* About this task: Out of the data below, copy every line with the string "Some".

____________

(* ===== verification/AgreementSample.v ===== *)
(** * A run of consensus

    A world in which the agreement theorem applies: one validator with its storage in memory
    initializes, votes for the blocks of rounds 1, 2 and 3, and the certificates of the last two
    commit the first two. The hash of vote data is a numbering of them, so that it is injective;
    the other primitives are constants. *)

From stdpp Require Import gmap countable.
From S2P Require Import Prelude Word Position Validators LedgerTypes Accumulator ConsensusTypes SafetyRules Agreement.
Local Open Scope Z_scope.

Definition info_tuple (x : ValidatorConsensusInfo) : Z * Z * Z := (vci_address x, vci_public_key x, vci_voting_power x).

Definition verifier_tuple (v : ValidatorVerifier) : list (Z * Z * Z) * Z * Z * gmap Z nat :=
  (map info_tuple (validator_infos v), quorum_voting_power v, total_voting_power v, address_to_validator_index v).

Definition block_tuple (b : BlockInfo) :=
  (bi_epoch b, bi_round b, bi_id b, bi_executed_state_id b, bi_version b, bi_timestamp_usecs b,
   (fun e => (es_epoch e, verifier_tuple (es_verifier e))) <$> bi_next_epoch_state b).

Definition vote_hash : CryptoHash VoteData := fun X => Zpos (encode (block_tuple (vd_proposed X), block_tuple (vd_parent X))).

Lemma info_tuple_inj x y : info_tuple x = info_tuple y -> x = y.
Proof. destruct x, y. intros [= -> -> ->]. done. Qed.

Lemma verifier_tuple_inj v v' : verifier_tuple v = verifier_tuple v' -> v = v'.
Proof.
  destruct v as [i q t m], v' as [i' q' t' m']. intros [= Hi -> -> ->]. f_equal.
  revert i' Hi. induction i as [| x i IH]; intros [| y i'] Hi; simplify_eq/=; [done |].
  f_equal; [apply info_tuple_inj; unfold info_tuple; congruence | auto].
Qed.

Lemma block_tuple_inj b b' : block_tuple b = block_tuple b' -> b = b'.
Proof.
  destruct b as [? ? ? ? ? ? n], b' as [? ? ? ? ? ? n']. intros [= -> -> -> -> -> -> Hn]. f_equal.
  destruct n as [[e v] |], n' as [[e' v'] |]; simplify_eq/=; [| done].
  do 2 f_equal. apply verifier_tuple_inj. unfold verifier_tuple. congruence.
Qed.

Lemma vote_hash_injective X Y : @crypto_hash VoteData vote_hash X = @crypto_hash VoteData vote_hash Y -> X = Y.
Proof.
  destruct X, Y. unfold crypto_hash, vote_hash. intros [= Henc]. apply (inj encode) in Henc.
  injection Henc. clear Henc. intros. f_equal; apply block_tuple_inj; unfold block_tuple; congruence.
Qed.

#[local] Existing Instance vote_hash.
#[local] Instance block_hash : CryptoHash BlockData := fun bd => 100 + bd_round bd.
#[local] Instance waypoint_hash : CryptoHash Ledger2WaypointConverter := fun _ => 0.
#[local] Instance hasher : MerkleHasher := fun a b => a + b.
#[local] Instance ledger_message : Signable LedgerInfo unit := fun _ => tt.
#[local] Instance timeout_message : Signable TimeoutSigningRepr unit := fun _ => tt.
#[local] Instance block_message : Signable BlockData unit := fun _ => tt.

#[local] Instance bls : Bls unit := {|
  bls_sign := fun _ _ => Some 9; bls_public_key := fun _ => 7; bls_verify := fun _ _ _ => true;
  bls_aggregate_signatures := fun _ => Some 9; bls_aggregate_keys := fun _ => Some 7;
  bls_verify_aggregate := fun _ _ _ => true |}.

Definition memory : Type := SafetyData * Waypoint.

#[local] Instance storage : SecureStorage memory := {|
  get_owner_account := fun _ => Ok 1; get_consensus_key := fun _ => Ok 5;
  get_waypoint := fun s => Ok s.2; get_safety_data := fun s => Ok s.1;
  get_safety_data_result := fun _ => Err StorageSerializationError;
  put_safety_data := fun s d => (Ok tt, (d, s.2)); put_waypoint := fun s wp => (Ok tt, (s.1, wp)) |}.

#[local] Instance storage_laws : SecureStorageLaws memory.
Proof.
  refine {| stored := fun s : memory => Some s.1 |}; simpl; naive_solver.
Defined.

Definition validator : ValidatorConsensusInfo := {| vci_address := 1; vci_public_key := 7; vci_voting_power := 1 |}.
Definition verifier : ValidatorVerifier := ValidatorVerifier.build_index [validator] 1 1.
Definition validators (_ : Z) : ValidatorVerifier := verifier.
Definition honest (_ : Author) : bool := true.

Lemma verifier_wf e : wf_verifier (validators e).
Proof.
  split; [by vm_compute | repeat constructor; set_solver | by repeat constructor | done | by vm_compute].
Qed.

Lemma third e :
  3 * power (fun a => negb (honest a)) (validator_infos (validators e)) <= total_voting_power (validators e).
Proof. by vm_compute. Qed.

(** ** Blocks and certificates *)

Definition genesis_info : BlockInfo :=
  {| bi_epoch := 1; bi_round := 0; bi_id := 50; bi_executed_state_id := 0; bi_version := 0;
     bi_timestamp_usecs := 0; bi_next_epoch_state := None |}.

Definition certificate (X : VoteData) (li : LedgerInfo) (bitmask : BitVec.t) (sig : option Signature) : QuorumCert :=
  {| qc_vote_data := X;
     qc_signed_ledger_info :=
       {| liws_ledger_info := li; liws_signatures := {| validator_bitmask := bitmask; agg_sig := sig |} |} |}.

Definition genesis_data : VoteData := {| vd_proposed := genesis_info; vd_parent := genesis_info |}.

Definition genesis_qc : QuorumCert :=
  certificate genesis_data {| li_commit_info := genesis_info; li_consensus_data_hash := crypto_hash genesis_data |} [0] None.

(** The proposal of a round on top of a certificate *)
Definition proposal (round : Round) (qc : QuorumCert) : VoteProposal :=
  let bd := BlockData.new_proposal (DirectMempool []) 1 [] round (10 * round) qc in
  {| vp_accumulator_extension_proof :=
       {| aep_frozen_subtree_roots := []; aep_num_leaves := 0; aep_leaves := [] |};
     vp_block := Block.new_proposal_from_block_data_and_signature bd 9;
     vp_next_epoch_state := None;
     vp_decoupled_execution := true |}.

(** The certificate of its votes *)
Definition next_qc (vp : VoteProposal) : QuorumCert :=
  let X := VoteProposal.vote_data_ordering_only vp in certificate X (ledger_info_of X) [128] (Some 9).

Definition vp1 : VoteProposal := proposal 1 genesis_qc.
Definition vp2 : VoteProposal := proposal 2 (next_qc vp1).
Definition vp3 : VoteProposal := proposal 3 (next_qc vp2).

Definition first_ledger_info : LedgerInfo :=
  {| li_commit_info :=
       {| bi_epoch := 0; bi_round := 0; bi_id := 0; bi_executed_state_id := 0; bi_version := 0;
          bi_timestamp_usecs := 0; bi_next_epoch_state := Some {| es_epoch := 1; es_verifier := verifier |} |};
     li_consensus_data_hash := 0 |}.

Definition first_proof : EpochChangeProof :=
  {| ledger_info_with_sigs := [{| liws_ledger_info := first_ledger_info; liws_signatures := AggregateSignature.empty |}];
     ecp_more := false |}.

(** ** The steps *)

Definition first_memory : memory :=
  ({| sd_epoch := 1; sd_last_voted_round := 0; sd_preferred_round := 0; sd_one_chain_round := 0; sd_last_vote := None |},
   Waypoint_new_any first_ledger_info).

Definition w0 : @world memory :=
  {| nodes := fun _ => SafetyRules_new (PersistentSafetyStorage_new first_memory true); log := fun _ => [] |}.

(** Validator 1 runs an operation. *)
Definition replay (op : operation) (w : @world memory) : world :=
  let '(r, self) := run op (nodes w 1) in
  update_node 1 self (log_event (match r with Ok ev => ev | _ => None end) (log w 1)) w.

Definition w1 : world := replay (OpInitialize first_proof) w0.
Definition w2 : world := replay (OpSignVote 1000 vp1 None) w1.
Definition w3 : world := replay (OpSignVote 1000 vp2 None) w2.
Definition w4 : world := replay (OpSignVote 1000 vp3 None) w3.

Lemma exec_reachable op w :
  reachable validators honest w -> admissible validators honest w (nodes w 1) op -> reachable validators honest (replay op w).
Proof.
  intros Hw Hadm. eapply reachable_step; [exact Hw |]. unfold replay. destruct (run op (nodes w 1)) as [r self] eqn:Hrun.
  by apply (StepRun validators honest w 1 op r self).
Qed.

Lemma epoch_change_last proof v li :
  EpochChangeProof_verify proof v = Ok li -> list.last (ledger_info_with_sigs proof) = Some li.
Proof.
  unfold EpochChangeProof_verify. intros (_ & _ & Hok)%result_bind_Ok. apply result_bind_Ok in Hok as (l & Hlast & Hok).
  apply result_bind_Ok in Hok as (_ & _ & Hok). apply result_bind_Ok in Hok as (_ & _ & [= <-]).
  by destruct (list.last _); simplify_eq/=.
Qed.

(** The only validator has signed the certificate of the votes of [vp]. *)
Lemma next_qc_unforged (w : @world memory) vp :
  Voted (VoteProposal.vote_data_ordering_only vp) (ledger_info_of (VoteProposal.vote_data_ordering_only vp)) ∈ log w 1 ->
  unforged_qc validators honest w (next_qc vp).
Proof.
  intros Hin e vs _ Hvs x Hx _. vm_compute in Hvs. injection Hvs as <-. apply list_elem_of_singleton in Hx as ->.
  left. exists (VoteProposal.vote_data_ordering_only vp). exact Hin.
Qed.

Lemma genesis_qc_unforged (w : @world memory) : unforged_qc validators honest w genesis_qc.
Proof. intros e vs Hver. vm_compute in Hver. done. Qed.

Definition voted_in (w : @world memory) (vp : VoteProposal) : bool :=
  bool_decide (Voted (VoteProposal.vote_data_ordering_only vp) (ledger_info_of (VoteProposal.vote_data_ordering_only vp)) ∈ log w 1).

Lemma votes_logged : voted_in w2 vp1 = true /\ voted_in w3 vp2 = true /\ voted_in w4 vp2 = true /\ voted_in w4 vp3 = true.
Proof. vm_compute. done. Qed.

Lemma sample_logged w vp : voted_in w vp = true ->
  Voted (VoteProposal.vote_data_ordering_only vp) (ledger_info_of (VoteProposal.vote_data_ordering_only vp)) ∈ log w 1.
Proof. apply bool_decide_eq_true_1. Qed.

Lemma w4_reachable : reachable validators honest w4.
Proof.
  destruct votes_logged as (H1 & H2 & _).
  apply exec_reachable; [apply exec_reachable; [apply exec_reachable; [apply exec_reachable |] |] |].
  - apply reachable_initial. intros a. split; [done |]. exists first_memory, true. split; [done |]. by intros d [= <-].
  - intros wp li e Hli He. apply epoch_change_last in Hli. injection Hli as <-. injection He as <-. done.
  - split; [apply genesis_qc_unforged | done].
  - split; [by apply (next_qc_unforged w2 vp1), sample_logged | done].
  - split; [by apply (next_qc_unforged w3 vp2), sample_logged | done].
Qed.

Lemma qcs_verify :
  QuorumCert.verify (next_qc vp2) verifier = Ok tt /\ QuorumCert.verify (next_qc vp3) verifier = Ok tt.
Proof. split; vm_compute; reflexivity. Qed.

____________

* Reply to the exercise:
  bls_sign := fun _ _ => Some 9; bls_public_key := fun _ => 7; bls_verify := fun _ _ _ => true;
  bls_aggregate_signatures := fun _ => Some 9; bls_aggregate_keys := fun _ => Some 7;
  refine {| stored := fun s : memory => Some s.1 |}; simpl; naive_solver.
  let X := VoteProposal.vote_data_ordering_only vp in certificate X (ledger_info_of X) [128] (Some 9).
          bi_timestamp_usecs := 0; bi_next_epoch_state := Some {| es_epoch := 1; es_verifier := verifier |} |};
  EpochChangeProof_verify proof v = Ok li -> list.last (ledger_info_with_sigs proof) = Some li.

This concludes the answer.